Svetlana Matveeva

Personal information
- Born: Svetlana Vladislavovna Matveeva July 4, 1969 (age 57) Frunze, Kirghiz SSR, Soviet Union

Chess career
- Country: Soviet Union (until 1992) Russia (1992) Kyrgyzstan (1993) Russia (since 1994)
- Title: International Master (2005) Woman Grandmaster (1989)
- Peak rating: 2502 (January 2004)

= Svetlana Matveeva =

Russian chess player (born 1969)

Svetlana Vladislavovna Matveeva (Светлана Владиславовна Матвеева; born 4 July 1969) is a Russian chess player holding the titles of International Master and Woman Grandmaster.

In 1984, she tied for first with Anna Akhsharumova in the Women's Soviet Chess Championship. Matveeva won it again in 1991. Matveeva won the European Junior Girls Chess Championship in 1989.

She played for Kyrgyzstan at the 1992 Women's Chess Olympiad but later moved to Moscow and represented Russia in five Women's Chess Olympiads, from 1994 to 2002, and in two Women's European Team Chess Championships, in 1997 and 2003. At the Women's Chess Olympiads she won two team bronze medals, in 1996 and 2000, two team silver medals, in 1998 and 2002, and an individual bronze for her performance on board two in 2002. In the 2003 European Women's Team Chess Championship in Plovdiv, Matveeva took team bronze and two individual gold medals, for the best rating performance (2720) and for the best performance on board two (5½/6 points).

She took part in the Women's World Chess Championship 2000, where she was eliminated in the second round by the eventual winner, Xie Jun. Matveeva reached the second round again at the Women's World Chess Championship 2004, losing this time to Nataša Bojković.

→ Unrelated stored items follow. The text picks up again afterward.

(* ===== verification/BuffereventSystem.v ===== *)
(** * Bufferevents in use

    A program that creates a bufferevent, calls its interface and lets its events run: what holds at
    every time. *)

From S2P Require Import Prelude EvBuffer EvBufferMove EvBufferSpace EvBufferCalls.
From S2P Require Import Timeval Event MinHeap EvMap EventBase EventBaseOk EventApi EventCheck EventCalls EventLive EventSystem EventTimeout EventProcess.
From S2P Require Import Bufferevent BuffereventOk BuffereventCalls BuffereventRun.

(** ** What a program calls *)

Inductive bev_op :=
  | op_write (d : list byte) | op_read (n : Z)
  | op_enable (events : Z) | op_disable (events : Z)
  | op_setwatermark (events lo hi : Z)
  | op_setcb (r w e : option nat) (arg : Z)
  | op_setfd (fd : Z).

(** The obligations for an event that is assigned. *)
Definition fits (b : event_base) (fd : Z) : Prop := 0 <= fd < 2 ^ 30 ∧ Z.of_nat (size (evs b)) + 3 < 2 ^ 31.

(** What the documentation asks: the output stays below 2 GB, marks are sizes, a socket is given up
    when it is connected. *)
Definition op_allowed (s : bev_system) (o : bev_op) : Prop :=
  match o with
  | op_write d => Zlen (bytes (output (bev s))) + Zlen d <= INT_MAX
  | op_read n => 0 <= n
  | op_setwatermark _ _ hi => 0 <= hi <= EV_SSIZE_MAX
  | op_setfd fd => connecting (status (bev s)) = false ∧ fits (base s) fd
  | _ => True
  end.

Section system.
Context (mm : nat → Z → bool) (backend : history → backend_call → bool) (fdinfo_len : Z) (clock : nat → timeval).
Context (alloc : nat → Z → option (nat → byte)) (fionread : nat → Z) (readv : nat → Z → option (list byte))
  (writev : nat → list byte → Z) (error : nat → Z) (finished_connecting : nat → Z) (user : nat → bev_call → BM unit).

(** The answer, and the data read. *)
Definition run_op (o : bev_op) : BM (Z * list byte) :=
  match o with
  | op_write d => r ← bufferevent_write mm backend fdinfo_len clock alloc d; mret (r, [])
  | op_read n => bufferevent_read mm backend fdinfo_len clock n
  | op_enable e => r ← bufferevent_enable mm backend fdinfo_len clock e; mret (r, [])
  | op_disable e => r ← bufferevent_disable backend e; mret (r, [])
  | op_setwatermark e lo hi => bufferevent_setwatermark mm backend fdinfo_len clock e lo hi;; mret (0, [])
  | op_setcb r w e arg => bufferevent_setcb r w e arg;; mret (0, [])
  | op_setfd fd => r ← bufferevent_setfd mm backend fdinfo_len clock fd; mret (r, [])
  end.

(** The calls that a callback of the application makes. *)
Fixpoint run_ops (os : list bev_op) : BM unit :=
  match os with
  | [] => mret tt
  | o :: os => run_op o;; run_ops os
  end.
Fixpoint obeys_ops (os : list bev_op) (s : bev_system) : Prop :=
  match os with
  | [] => True
  | o :: os => op_allowed s o ∧ ∀ a s', run_op o s = Some (a, s') → obeys_ops os s'
  end.

Hypothesis clock_good : clock_ok clock.
Hypothesis user_good : user_ok user.

(** *** Another socket *)

Lemma both_deleted s (Q : bev_system → Prop) (k : BM unit) :
  events_ok s → static (bev s) →
  (∀ s', events_only s s' → (∀ d, waiting d s' = false) → size (evs (base s')) = size (evs (base s)) → bwp k s' (λ _ s'', Q s'')) →
  bwp (bev_event_del backend (ev_read (parts (bev s)));; bev_event_del backend (ev_write (parts (bev s)));; k) s (λ _ s'', Q s'').
Proof.
  intros He Hst Hk. apply bwp_bind. eapply bwp_mono; [by apply (del_event_ok backend reader s)|]. intros r s1 (E & _ & Hr & Hz & _).
  pose proof (eo_bev _ _ E) as Eb. apply bwp_bind. rewrite <- Eb.
  eapply bwp_mono; [apply (del_event_ok backend writer s1); [apply E|by rewrite Eb]|]. intros r' s2 (E' & Ho & Hw & Hz' & _).
  apply Hk; [by eapply events_only_trans| |congruence]. intros []; [|exact Hw]. etrans; [exact Ho|exact Hr].
Qed.

(** The two events are assigned to [fd] while they wait for nothing. *)
Lemma both_assigned r w fd b :
  at_rest b → r ≠ w → (∀ x, x = r ∨ x = w → ¬ ctl_timer b x ∧ idle_event (evs b !! x) ∧
    (∀ e, evs b !! x = Some e → has EVLIST_FINALIZING (ev_flags e) = false)) →
  fd < 2 ^ 30 → Z.of_nat (size (evs b)) + 3 < 2 ^ 31 →
  wp (event_assign r fd READ_EVENTS (user_cb READCB) 0;; event_assign w fd WRITE_EVENTS (user_cb WRITECB) 0) b
    (λ _ b', at_rest b' ∧ io_event b' r fd READ_EVENTS ∧ io_event b' w fd WRITE_EVENTS ∧ watched b' r = false ∧ watched b' w = false).
Proof.
  intros Hr Hne Hx Hfd Hsz. destruct (Hx r (or_introl eq_refl)) as (Hc & Hi & Hf), (Hx w (or_intror eq_refl)) as (Hc' & Hi' & Hf').
  apply wp_bind. eapply wp_mono; [apply (io_assign b r fd READ_EVENTS READCB); [done|done|done|done|done|done|lia]|].
  intros a b1 (Hr1 & _ & Hio1 & Hw1 & Hct & Ho & _ & Hsz1 & _). specialize (Ho w (not_eq_sym Hne)).
  assert (Hsame : ∀ e, evs b1 !! w = Some e → ∃ e0, evs b !! w = Some e0 ∧ ev_evcallback e = ev_evcallback e0).
  { intros e He. rewrite He in Ho. destruct (evs b !! w) as [e0|]; [|done]. apply (inj Some), core_eq in Ho. exists e0. split; [done|]. by rewrite Ho. }
  eapply wp_mono; [apply (io_assign b1 w fd WRITE_EVENTS WRITECB)|].
  - done.
  - by rewrite Hct.
  - intros e He. destruct (Hsame e He) as (e0 & He0 & ->). by apply Hi'.
  - intros e He. destruct (Hsame e He) as (e0 & He0 & E). unfold ev_flags. rewrite E. by apply Hf'.
  - done.
  - done.
  - lia.
  - intros a' b2 (Hr2 & Hel & Hio2 & Hw2 & _). destruct (Hel r fd READ_EVENTS Hne Hio1) as [Hio1' Hw1']. by rewrite Hw1'.
Qed.

Lemma io_event_unwatched b x fd events : io_event b x fd events → watched b x = false →
  ¬ ctl_timer b x ∧ idle_event (evs b !! x) ∧ (∀ e, evs b !! x = Some e → has EVLIST_FINALIZING (ev_flags e) = false).
Proof.
  intros Hio Hw. split; [apply Hio|]. split; [by eapply unwatched_idle|]. destruct Hio as (_ & e & He & _ & _ & _ & F & _).
  intros e' He'. rewrite He in He'. by injection He' as <-.
Qed.

Lemma bwp_base_then {A B C} (m1 : EM A) (m2 : EM B) (k : BM C) s Q :
  wp (m1;; m2) (base s) (λ _ b, bwp k (Bev_system b (bev s) (trace s)) Q) → bwp (on_base m1;; on_base m2;; k) s Q.
Proof.
  intros (a & b & E & H). unfold mbind, em_bind in E. destruct (m1 (base s)) as [[a1 b1]|] eqn:E1; [|done]. cbn in E.
  apply bwp_bind, bwp_base. exists a1, b1. split; [done|]. apply bwp_bind, bwp_base. by exists a, b.
Qed.

Lemma wp_then {A B C} (m1 : EM A) (m2 : EM B) (k : EM C) b (P : B → event_base → Prop) Q :
  wp (m1;; m2) b P → (∀ a b', P a b' → wp k b' Q) → wp (m1;; m2;; k) b Q.
Proof.
  intros (a & b' & E & H) Hk. unfold mbind, em_bind in E. destruct (m1 b) as [[a1 b1]|] eqn:E1; [|done]. cbn in E.
  apply wp_bind. exists a1, b1. split; [done|]. apply wp_bind. exists a, b'. split; [done|]. by eapply Hk.
Qed.

Lemma setfd_ok fd s :
  bev_ok s → connecting (status (bev s)) = false → fits (base s) fd →
  bwp (bufferevent_setfd mm backend fdinfo_len clock fd) s (λ r s', r = 0 ∧ bev_keeps s s').
Proof.
  intros Hok Hc [Hfd Hsz]. pose proof Hok as [[He Hst Hw] Hm Hf Hd]. unfold bufferevent_setfd, be_socket_setfd. apply bwp_bind, bwp_bind, bwp_ask.
  apply (both_deleted s (λ s', bwp (mret 0) s' (λ r s', r = 0 ∧ bev_keeps s s')) _ He Hst).
  intros s1 [E1 E2 (D1 & D2 & D3 & D4) E4] Hno Hz.
  apply bwp_bind, bwp_change, bwp_bind, bwp_change. cbn [bev base trace]. rewrite E2. set (v2 := with_output _ _).
  assert (Hok2 : bev_ok (Bev_system (base s) v2 (trace s))).
  { destruct s as [b v t]. apply (alike_ok b v); [|by apply Hst|done]. subst v2. split; try done; split; try done; by split. }
  destruct Hok2 as [[_ Hst2 _] Hm2 _ [C1 C2]]. cbn [bev trace] in *.
  destruct (events_side s1 reader E1) as (Hr1 & fd1 & Hio1), (events_side s1 writer E1) as (_ & fd2 & Hio2).
  pose proof (Hno reader) as Hno1. pose proof (Hno writer) as Hno2. unfold waiting, event_of in *. rewrite E2 in *.
  apply bwp_base_then. cbn [base bev trace].
  eapply wp_mono; [apply (both_assigned (ev_read (parts (bev s))) (ev_write (parts (bev s))) fd (base s1) Hr1 (sb_ne _ Hst)); [|lia|lia]|].
  { intros x [-> | ->]; eapply io_event_unwatched; eauto. }
  intros _ b3 (Hr3 & Hi3 & Hi4 & Hw3 & Hw4). apply bwp_bind, bwp_ask. cbn [bev]. set (s3 := Bev_system b3 v2 (trace s1)).
  rewrite (proj2 (Z.leb_le _ _)) by lia. cbn [bwhen]. apply bwp_bind.
  assert (He3 : events_ok s3) by (split; [done|split; by eexists]).
  eapply bwp_mono; [by apply enable_events|]. intros r s4 ([F1 F2 (G1 & G2 & G3 & G4) F4] & _ & H4). apply bwp_ret, bwp_ret. split; [done|].
  change (status (bev s3)) with (status v2) in *. rewrite Z.lor_diag in F2. cbn [bev s3] in F2.
  assert (E : set_enabled (enabled (status v2)) v2 = v2) by (by destruct v2 as [? ? ? ? ? ? []]). rewrite E in F2. cbn [trace s3] in G1, G2, G3, G4.
  assert (Hwait : refused (trace s4) = false → reading s4 = reads v2 ∧ writing s4 = writes v2).
  { intros Hn. destruct (H4 Hn) as (_ & -> & ->). unfold reading, writing. change (base s3) with b3. change (bev s3) with v2.
    change (parts v2) with (parts (bev s)). by rewrite Hw3, Hw4. }
  split; [|by rewrite F2..| |by rewrite F2|].
  - split; [split; [done|by rewrite F2|]|by rewrite F2| |].
    + intros Hn. rewrite F2. destruct (Hwait Hn) as [-> _]. split; [done|]. change (status v2) with (status (bev s)). by rewrite Hc.
    + intros Hn. rewrite F2. intros Hwr _. by destruct (Hwait Hn) as [_ ->].
    + unfold conserved. rewrite F2, G1, G2, G3, G4, D1, D2, D3, D4. done.
  - intros Hn. apply E4, F4, Hn.
  - intros _ Hn Hwr. right. rewrite F2. by destruct (Hwait Hn) as [_ <-].
Qed.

In 2002, she reached the semifinals in the Women's World Cup, where she was knocked out by Antoaneta Stefanova. In 2004 Matveeva won the Women's ACP Internet Tournament.

Matveeva made it to the quarterfinals in the Women's World Chess Championship 2006: she knocked out sequentially Irina Vasilevich, Karen Zapata, Subbaraman Vijayalakshmi, and Marie Sebag, then lost to the eventual winner, Xu Yuhua.

In the Women's World Chess Championship 2008 she knocked out defending champion Xu Yuhua in the second round, then she lost to Anna Ushenina, thus exiting the competition.

She competed in the Women's World Chess Championship 2012, where she was knocked out in the first round by Natalia Pogonina.